In the summer of 1635 Hannay went (with other senior Scottish clergy) to London to draft the Scottish Book of Common Prayer. In May 1637 King Charles granted Hannay estates in Kelso for his work on this. Hannay was inevitably a supporter of the Book of Common Prayer.

It is an incident on Sunday 23 July 1637 which places Hannay into the national understanding of the history of the Scottish Church. He was equipped with a new Edinburgh publishing by the King's official printer, Robert Young, fresh off the press: the Scottish Book of Common Prayer. This had been commissioned by Archbishop Laud, the Archbishop of Canterbury. Whilst modern eyes (or ears) might not appreciate the fury this incited, the core issue was the book (whilst being a "Scottish" version) was still intrinsically English. The service began with three prayers led by Rev Patrick Henderson from the uncontroversial Book of Common Order. As he finished he said he did not think he would be reading ever again. Hannay then took the Scottish Book of Common Prayer to the pulpit (at around 10am). The use of an English rather than Scottish liturgy was offensive, and had also sidestepped the control of the presbyteries. Many also saw it as a move back to the Catholic mass. Bishop Lindsay was close to Hannay in his pulpit when the reading sparked a widespread riot in the church. The Bishop of St Andrews and Bishop of Dunblane were also present. Infamously Jenny Geddes stood up and threw her stool at Hannay's head. Bishop Lindsay had moved to the pulpit to quell the crowd but was pulled out by a Mrs Main. The service had to be terminated. The demonstrators (most of the congregation) were ejected, but remained outside. This incident was a precursor to the National Covenant of 1638.

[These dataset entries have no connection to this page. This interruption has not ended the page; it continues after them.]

(* ===== verification/BignumConv.v ===== *)
(** * Bignum conversions (src/src/microcode/bignum.c, object.h)

    Between bignums and machine words, the word-size test, and the digit
    streams by which numbers are read and printed in any radix. *)

From Stdlib Require Import ZArith List Lia Bool.
From S2P Require Import Prelude Bits Bignum BignumMul BignumDiv.
Import ListNotations.

(** ** Definitions *)

Definition BIGNUM_POSITIVE_P (b : bignum) : bool :=
  match bignum_test b with bignum_comparison_greater => true | _ => false end.

(** The [do ... while] loop that cuts a word into digits.  The C array has
    [BIGNUM_DIGITS_FOR_TYPE] = 2 elements: [None] if it were overrun. *)
Fixpoint word_digits (array : nat) (accumulator : Z) : option (list Z) :=
  match array with
  | O => None
  | S array =>
      let digit := accumulator & BIGNUM_DIGIT_MASK in
      let accumulator := accumulator >>> BIGNUM_DIGIT_LENGTH in
      if negb (accumulator =? 0) then
        let* digits := word_digits array accumulator in Some (digit :: digits)
      else Some [digit]
  end.

(** [accumulator = (accumulator << BIGNUM_DIGIT_LENGTH) + digit], from the
    most significant digit down. *)
Fixpoint accumulate (ds : list Z) : Z :=
  match ds with
  | [] => 0
  | d :: ds => ((accumulate ds << BIGNUM_DIGIT_LENGTH)%UL + d)%UL
  end.

(** [DEFINE_BIGNUM_TO_INT] *)
Definition BIGNUM_TO_INT (b : bignum) : Z :=
  if BIGNUM_ZERO_P b then 0
  else
    let accumulator := accumulate (digits_of b) in
    if BIGNUM_NEGATIVE_P b then (- slong accumulator)%SL else slong accumulator.

Definition bignum_to_long := BIGNUM_TO_INT.
Definition bignum_to_intmax := BIGNUM_TO_INT.

(** [DEFINE_BIGNUM_TO_UINT] *)
Definition BIGNUM_TO_UINT (b : bignum) : option Z :=
  if BIGNUM_ZERO_P b then Some 0
  else assert* BIGNUM_POSITIVE_P b in Some (accumulate (digits_of b)).

Definition bignum_to_ulong := BIGNUM_TO_UINT.
Definition bignum_to_uintmax := BIGNUM_TO_UINT.

(** The tests on the magnitude, once [n_bits] is known. *)
Definition fits_in_bits_p (b : bignum) (n_bits : Z) (twos_complement_p : bool) : option bool :=
  assert* 0 <? n_bits in
  let length := BIGNUM_LENGTH b in
  let max_digits := uint (BIGNUM_BITS_TO_DIGITS n_bits) in
  if uint length <? max_digits then Some true
  else if max_digits <? uint length then Some false
  else
    let msd := BIGNUM_REF b (length - 1) in
    let max := slong (1 << (n_bits - (length - 1) * BIGNUM_DIGIT_LENGTH))%UL in
    Some ((msd <? max) || (twos_complement_p && (msd =? max) && BIGNUM_NEGATIVE_P b)).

In April 1638 Hannay was one of three senior ministers who met the Bishops of Edinburgh, Dunblane and Argyll to discuss the way forward. Hannay's position was becoming more and more out of tune with the wider population. In 1639 Hannay was deposed for reading and defending the new service book and refusing the orders of the General Assembly.

His activities from 1639 to 1661 are unknown.

He died in June 1661. At the Restoration, and the return of a King to the throne (Charles II), his children were granted a pension, reflecting Hannay's continued Royalist support.

==Family==

He married Isobel Brown (d.1674) who was buried in the Kirk of Holyrood House.

They had at least seven children:
- Magdalen
- John
- Martha
- William
- James
- George
- Marion (married George Smelholm, servitor to the Earl of Tweeddale: P. C. B., Third Series, i., 517)
- Isobel

==Bibliography==
- Reg. Sec. Sig.
- Edin. Counc. and Canongate Reg. (Baptisms)
- Baillie's Lett., i.
- Stevenson's Hist.
- Peterkin's Rec
- Wodrow's MSS.
- Acts Pari., v., vii.
- Maitland Miscell., ii.
- Charters of St Giles
- Lees' St Giles
- Maitland Miscell., iii.
- Bannatyne Miscell., iii.
- Baillie's Lett., iii.

==Memorials==

A brass plaque to Hannay was erected in St Giles Cathedral in the late 19th century.